New York, NY - Jewish-Founded NYC Beth Israel Hospital To Close After 127 Years Of Operations
New York, NY - After months of speculation, officials at a lower Manhattan hospital founded more than a century ago by Orthodox Jews has announced plans to close its doors and reopen at a smaller facility located several blocks away.
The Wall Street Journal reported that Mount Sinai Beth Israel Hospital has been struggling financially, typically filling just more than half of its 825 beds. Mount Sinai plans to close the hospital in four years and to open a 70 bed facility in 2020 that will also house an emergency room. Mount Sinai will also expand and upgrade facilities at several other Manhattan locations.
Originally established in 1889 to serve the immigrant Jewish population that called the Lower East Side home, Beth Israel is equipped with Shabbos elevators and was long favored by members of the Jewish community. Located at 16th Street and 1st Avenue, the hospital was acquired by the Mount Sinai Health System in 2013, but in a changing health care system where many are flocking to outpatient facilities, it is one of many large hospitals to find itself floundering financially.
Dr. Kevin Davis, president and chief executive officer of the Mount Sinai Health System, said that Beth Israel currently has an outstanding debt of $200 million and estimated the property’s value at $600 million. Dr. John Rowe, a former executive at Mount Sinai said that the hospital had high hopes for being able to serve patients when it acquired the facility.
“They weren’t trying to buy the building, they were trying to buy the business,” said Rowe, who noted that Mount Sinai will still retain a large presence in Manhattan.
According to the New York Times, Beth Israel’s closure is a disappointment to Mayor de Blasio, who campaigned vigorously against the closure of city hospitals during his 2013 run for mayor. de Blasio was among those who was arrested for protesting the closure of Long Island College Hospital in Brooklyn in 2013 and he stressed the importance of ensuring adequate medical coverage for city dwellers.
“While it is good to see that layoffs of unionized staff will be avoided and some important investments made, Mount Sinai must work with the community to ensure that the inpatient and emergency care needs of local residents are met,” said de Blasio.

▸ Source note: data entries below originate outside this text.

Definition servingsOf (v : option json) : string :=
  match v with
  | Some (JArray []) => "undefined"
  | Some (JArray (first :: _)) => toText first
  | Some x => if truthy x then toText x else ""
  | None => ""
  end.

Definition imageOf (v : option json) : json :=
  match v with
  | Some (JString s) => JString s
  | Some (JArray []) => JString ""
  | Some (JArray (JString s :: _)) => JString s
  | Some (JArray (first :: _)) => orEmpty (get first "url")
  | Some x => if truthy x then orEmpty (get x "url") else JString ""
  | None => JString ""
  end.

Definition authorOf (v : option json) : json :=
  match v with
  | Some (JString s) => JString s
  | Some (JArray []) => JString ""
  | Some (JArray (first :: _)) => orEmpty (get first "name")
  | Some x => if truthy x then orEmpty (get x "name") else JString ""
  | None => JString ""
  end.

(** The fields of a node tagged as a Recipe. *)
Definition recipeFields (obj : json) (sourceUrl : string) : result (option RecipeValue) :=
  let name := match orValue (get obj "name") (Some (JString "")) with
              | Some v => toText v
              | None => ""
              end in
  if nonEmpty name then
    let ingredients := match get obj "recipeIngredient" with
                       | Some (JArray items) => join nl items
                       | _ => ""
                       end in
    let directions := match get obj "recipeInstructions" with
                      | Some (JArray steps) =>
                          match stepTexts 0 steps with
                          | Ok lines => Ok (String.concat nl lines)
                          | Throw e => Throw e
                          end
                      | _ => Ok ""
                      end in
    match directions, durationOf (get obj "prepTime"), durationOf (get obj "cookTime") with
    | Ok directions, Ok prepTime, Ok cookTime =>
        Ok (Some (mkValue (JString name) (JString ingredients) (JString directions)
                    (JString prepTime) (JString cookTime)
                    (JString (servingsOf (get obj "recipeYield")))
                    (authorOf (get obj "author")) (JString sourceUrl) (JString "")
                    (Some (imageOf (get obj "image")))))
    | Throw e, _, _ => Throw e
    | _, Throw e, _ => Throw e
    | _, _, Throw e => Throw e
    end
  else Ok None.

Fixpoint extractRecipeFromJsonLd (data : json) (sourceUrl : string)
  : result (option RecipeValue) :=
  match data with
  | JArray items =>
      (fix each (items : list json) : result (option RecipeValue) :=
         match items with
         | [] => Ok None
         | item :: rest =>
             match extractRecipeFromJsonLd item sourceUrl with
             | Throw e => Throw e
             | Ok recipe => if found recipe then Ok recipe else each rest
             end
         end) items
  | JNull => Throw TypeError
  | JObject members =>
      if isRecipeType (lookup "@type" members) then recipeFields data sourceUrl
      else
        (* [obj['@graph']]: the last member of that name, when truthy *)
        match
          (fix graph (ms : list (string * json))
             : option (result (option RecipeValue)) :=
             match ms with
             | [] => None
             | (k, v) :: rest =>
                 match graph rest with
                 | Some r => Some r
                 | None =>
                     if String.eqb k "@graph" then
                       Some (if truthy v then extractRecipeFromJsonLd v sourceUrl
                             else Ok None)
                     else None
                 end
             end) members
        with
        | Some r => r
        | None => Ok None
        end
  | _ => Ok None
  end.

(** *** [extractFromURL] *)

(** One script block: its tags removed, parsed, walked. *)
Definition blockRecipe (block url : string) : result (option RecipeValue) :=
  let jsonContent :=
    removeFirstNoCase SCRIPT_CLOSE (removeFirstNoCase SCRIPT_OPEN block) in
  match JSON_parse jsonContent with
  | None => Throw SyntaxError
  | Some parsed => extractRecipeFromJsonLd parsed url
  end.

(** The loop over the blocks; a block that throws is skipped. *)
Fixpoint schemaLoop (blocks : list string) (url : string)
  (recipeFromSchema : option RecipeValue) : option RecipeValue :=
  match blocks with
  | [] => recipeFromSchema
  | block :: rest =>
      match blockRecipe block url with
      | Throw _ => schemaLoop rest url recipeFromSchema
      | Ok recipe => if found recipe then recipe else schemaLoop rest url recipe
      end
  end.

Definition recipeFromSchema (url html : string) : option RecipeValue :=
  schemaLoop (matchScripts 0 html) url None.

(** [recipe.source_url = url; if (!recipe.image_url && imageUrl)
    recipe.image_url = imageUrl] *)
Definition backfill (recipe : RecipeValue) (url imageUrl : string) : RecipeValue :=
  mkValue (v_name recipe) (v_ingredients recipe) (v_directions recipe)
    (v_prep_time recipe) (v_cook_time recipe) (v_servings recipe) (v_source recipe)
    (JString url) (v_notes recipe)
    (if truthyAt (v_image_url recipe) then v_image_url recipe
     else if nonEmpty imageUrl then Some (JString imageUrl)
     else v_image_url recipe).

(** The fall-back to the service. *)
Definition generate (url html : string) : Run RecipeValue :=
  let imageUrl := metaImage html in
  let request := urlRequest url html in
  match messages_create request with
  | Throw e => mkRun [request] (Throw e)
  | Ok claudeResponse =>
      match parseRecipeResponse claudeResponse with
      | Throw e => mkRun [request] (Throw e)
      | Ok recipe => mkRun [request] (Ok (backfill recipe url imageUrl))
      end
  end.

Definition extractFromURL (url : string) : Run RecipeValue :=
  match fetch url with
  | Throw e => mkRun [] (Throw e)
  | Ok response =>
      if ok response then
        let html := body response in
        match recipeFromSchema url html with
        | Some recipe =>
            if complete (Some recipe) then mkRun [] (Ok recipe)
            else generate url html
        | None => generate url html
        end
      else
        mkRun []
          (Throw (Error ("Failed to fetch URL: " ++ numberText (status response)
                           ++ " " ++ statusText response)))
  end.

(** *** Facts *)



Lemma nonEmpty_true (s : string) : s <> "" -> nonEmpty s = true.
Proof. now destruct s. Qed.

Lemma fromFirst_Some (c : ascii) (s t : string) :
  fromFirst c s = Some t ->
  exists pre rest, s = pre ++ t /\ t = String c rest /\ without c pre.
Proof.
  revert t; induction s as [|a s IH]; simpl; intros t H; [discriminate|].
  destruct (Ascii.eqb_spec a c) as [->|Hne].
  - injection H as <-. now exists "", s.
  - destruct (IH t H) as [pre [rest [-> [-> Hpre]]]].
    exists (String a pre), rest. repeat split. unfold without; simpl.
    apply Ascii.eqb_neq in Hne. now rewrite Hne.
Qed.

Lemma throughLast_Some (c : ascii) (s r : string) :
  throughLast c s = Some r ->
  exists body post, s = r ++ post /\ r = body ++ String c "" /\ without c post.
Proof.
  revert r; induction s as [|a s IH]; simpl; intros r H; [discriminate|].
  destruct (throughLast c s) as [r'|] eqn:Hr.
  - injection H as <-. destruct (IH r' eq_refl) as [body [post [-> [-> Hpost]]]].
    now exists (String a body), post.
  - destruct (Ascii.eqb_spec a c) as [->|Hne]; [|discriminate].
    injection H as <-. exists "", s. repeat split.
    clear IH. unfold without. induction s as [|b s IHs]; [reflexivity|].
    simpl in Hr |- *. destruct (throughLast c s); [discriminate|].
    destruct (Ascii.eqb b c); [discriminate|]. now apply IHs.
Qed.

Lemma throughLast_found (c : ascii) (x y : string) :
  throughLast c (x ++ String c y) <> None.
Proof.
  induction x as [|a x IH]; simpl.
  - destruct (throughLast c y); [discriminate|]. now rewrite Ascii.eqb_refl.
  - destruct (throughLast c (x ++ String c y)); [discriminate | contradiction].
Qed.

Lemma matchSpan_Some (o c : ascii) (s span : string) :
  matchSpan o c s = Some span -> widest o c s span.
Proof.
  unfold matchSpan, widest. intros H.
  destruct (fromFirst o s) as [t|] eqn:Ht; [|discriminate].
  destruct (fromFirst_Some o s t Ht) as [pre [rest [-> [-> Hpre]]]].
  destruct (throughLast c rest) as [r|] eqn:Hr; [|discriminate].
  injection H as <-.
  destruct (throughLast_Some c rest r Hr) as [body [post [-> [-> Hpost]]]].
  exists pre, body, post. repeat split; assumption.
Qed.

Lemma matchSpan_None (o c : ascii) (s : string) :
  matchSpan o c s = None -> noSpan o c s.
Proof.
  unfold matchSpan, noSpan. intros H pre body post ->.
  induction pre as [|a pre IH]; simpl in H.
  - rewrite Ascii.eqb_refl in H.
    destruct (throughLast c (body ++ String c post)) eqn:Hr; [discriminate|].
    now apply throughLast_found in Hr.
  - destruct (Ascii.eqb a o); [|now apply IH].
    destruct (throughLast c (pre ++ String o (body ++ String c post))) eqn:Hr;
      [discriminate|].
    change (String o (body ++ String c post))
      with (String o "" ++ (body ++ String c post)) in Hr.
    rewrite <- !append_assoc in Hr. now apply throughLast_found in Hr.
Qed.

(** *** Theorems about the duration formatter, the normalizer and the
    response parser *)





(** C9, as the code has it.  When the text of the response does not parse
    as it stands, one span is tried: the one from the first opening brace to
    the last closing brace of the trimmed text (for a document, the one from
    the first opening bracket to the last closing bracket when there is one,
    the brace span otherwise).  The result is that of parsing this span, a
    [SyntaxError] when it is not valid JSON; the worker's own parse error is
    thrown when the text has no such span. *)
Theorem fallback_parses_widest_span (response : Message) (text : string) :
  findText response = Some text ->
  (forall e, parseOne (trim text) = Throw e ->
     match matchSpan "{" "}" (trim text) with
     | Some span =>
         parseRecipeResponse response = parseOne span /\
         widest "{" "}" (trim text) span
     | None =>
         parseRecipeResponse response =
           Throw (Error ("Failed to parse recipe JSON: " ++ take 200 (trim text))) /\
         noSpan "{" "}" (trim text)
     end) /\
  (forall e, parseMany (trim text) = Throw e ->
     match matchSpan "[" "]" (trim text), matchSpan "{" "}" (trim text) with
     | Some span, _ =>
         parsePdfResponse response = parseMany span /\
         widest "[" "]" (trim text) span
     | None, Some span =>
         parsePdfResponse response = parseMany span /\
         noSpan "[" "]" (trim text) /\ widest "{" "}" (trim text) span
     | None, None =>
         parsePdfResponse response =
           Throw (Error ("Failed to parse PDF recipe JSON: " ++ take 200 (trim text))) /\
         noSpan "[" "]" (trim text) /\ noSpan "{" "}" (trim text)
     end).
Proof.
  intros Htext. split; intros e He.
  - unfold parseRecipeResponse. rewrite Htext, He.
    destruct (matchSpan "{" "}" (trim text)) as [span|] eqn:Hs.
    + split; [reflexivity | now apply matchSpan_Some].
    + split; [reflexivity | now apply matchSpan_None].
  - unfold parsePdfResponse. rewrite Htext, He.
    destruct (matchSpan "[" "]" (trim text)) as [span|] eqn:Hb.
    + split; [reflexivity | now apply matchSpan_Some].
    + destruct (matchSpan "{" "}" (trim text)) as [span|] eqn:Hs.
      * split; [reflexivity|].
        split; [now apply matchSpan_None | now apply matchSpan_Some].
      * split; [reflexivity|]. split; now apply matchSpan_None.
Qed.

(** *** Theorems about [extractFromURL] *)

Lemma nonEmpty_false (s : string) : nonEmpty s = false <-> s = "".
Proof. destruct s; unfold nonEmpty; simpl; split; intros H; congruence. Qed.

Lemma truthy_JString (s : string) : truthy (JString s) = true <-> s <> "".
Proof.
  simpl. split.
  - intros H E. apply nonEmpty_false in E. congruence.
  - apply nonEmpty_true.
Qed.

Lemma complete_Some (i d : string) (recipe : RecipeValue) :
  v_ingredients recipe = JString i -> v_directions recipe = JString d ->
  complete (Some recipe) = true <->
  v_ingredients recipe <> JString "" /\ v_directions recipe <> JString "".
Proof.
  intros Hi Hd. unfold complete. rewrite Hi, Hd, andb_true_iff, !truthy_JString.
  split; intros [H1 H2]; split; congruence.
Qed.

Lemma sent_generate (url html : string) :
  sent (generate url html) = [urlRequest url html].
Proof.
  unfold generate. destruct (messages_create (urlRequest url html)) as [m|e];
    [|reflexivity].
  now destruct (parseRecipeResponse m).
Qed.

Lemma extractFromURL_incomplete (url : string) (response : Response) :
  fetch url = Ok response -> ok response = true ->
  complete (recipeFromSchema url (body response)) = false ->
  extractFromURL url = generate url (body response).
Proof.
  intros Hf Hok Hc. unfold extractFromURL. rewrite Hf, Hok.
  destruct (recipeFromSchema url (body response)) as [recipe|]; [|reflexivity].
  now rewrite Hc.
Qed.

(** *** What every extracted record looks like *)

(** Induction over parsed values, through arrays and objects. *)
Fixpoint json_nested_ind (P : json -> Prop)
  (Hnull : P JNull) (Hbool : forall b, P (JBool b))
  (Hnumber : forall literal, P (JNumber literal)) (Hstring : forall s, P (JString s))
  (Harray : forall items, Forall P items -> P (JArray items))
  (Hobject : forall members, Forall (fun kv => P (snd kv)) members -> P (JObject members))
  (v : json) {struct v} : P v :=
  match v with
  | JNull => Hnull
  | JBool b => Hbool b
  | JNumber literal => Hnumber literal
  | JString s => Hstring s
  | JArray items =>
      Harray items
        ((fix all (l : list json) : Forall P l :=
            match l with
            | [] => Forall_nil P
            | x :: r =>
                Forall_cons x
                  (json_nested_ind P Hnull Hbool Hnumber Hstring Harray Hobject x) (all r)
            end) items)
  | JObject members =>
      Hobject members
        ((fix all (l : list (string * json)) : Forall (fun kv => P (snd kv)) l :=
            match l with
            | [] => Forall_nil _
            | kv :: r =>
                Forall_cons kv
                  (json_nested_ind P Hnull Hbool Hnumber Hstring Harray Hobject (snd kv))
                  (all r)
            end) members)
  end.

As rumors of a possible closure at Mount Sinai swirled, many seemed worried about a potential shutdown and its effect on locals, particularly since nearby St. Vincent’s Hospital in Greenwich Village closed its doors in 2010, two years after Cabrini Medical Center in Gramercy Park was shut down. A statement released by a group of lawmakers including local assemblymen, council members, Congresswoman Carolyn Maloney, State Senator Brad Holyman and Manhattan Borough President Gale Brewer several weeks ago warned, “Any downsizing or closure at Beth Israel threatens to further strain an already overburdened network of health care providers in Manhattan, reduce health care options and curtail services in the immediate neighborhood and eliminate jobs.”
Those concerns, at least from an employment perspective, appear to be well founded. While 4,000 union employees at Beth Israel will either keep their jobs or be retrained for new positions, between 600 and 700 are expected to lose their jobs. Hospital officials said they would offer retraining and other job services to those who are expected to be displaced.
Mount Sinai appear confident that the move will be a change for the better and Davis touted the new facility as an innovative model of care that will keep patients out of larger hospitals.
“Mount Sinai Downtown is a dramatic next step that will enable us to improve access and increase quality by providing care for residents of downtown Manhattan where they live and work.”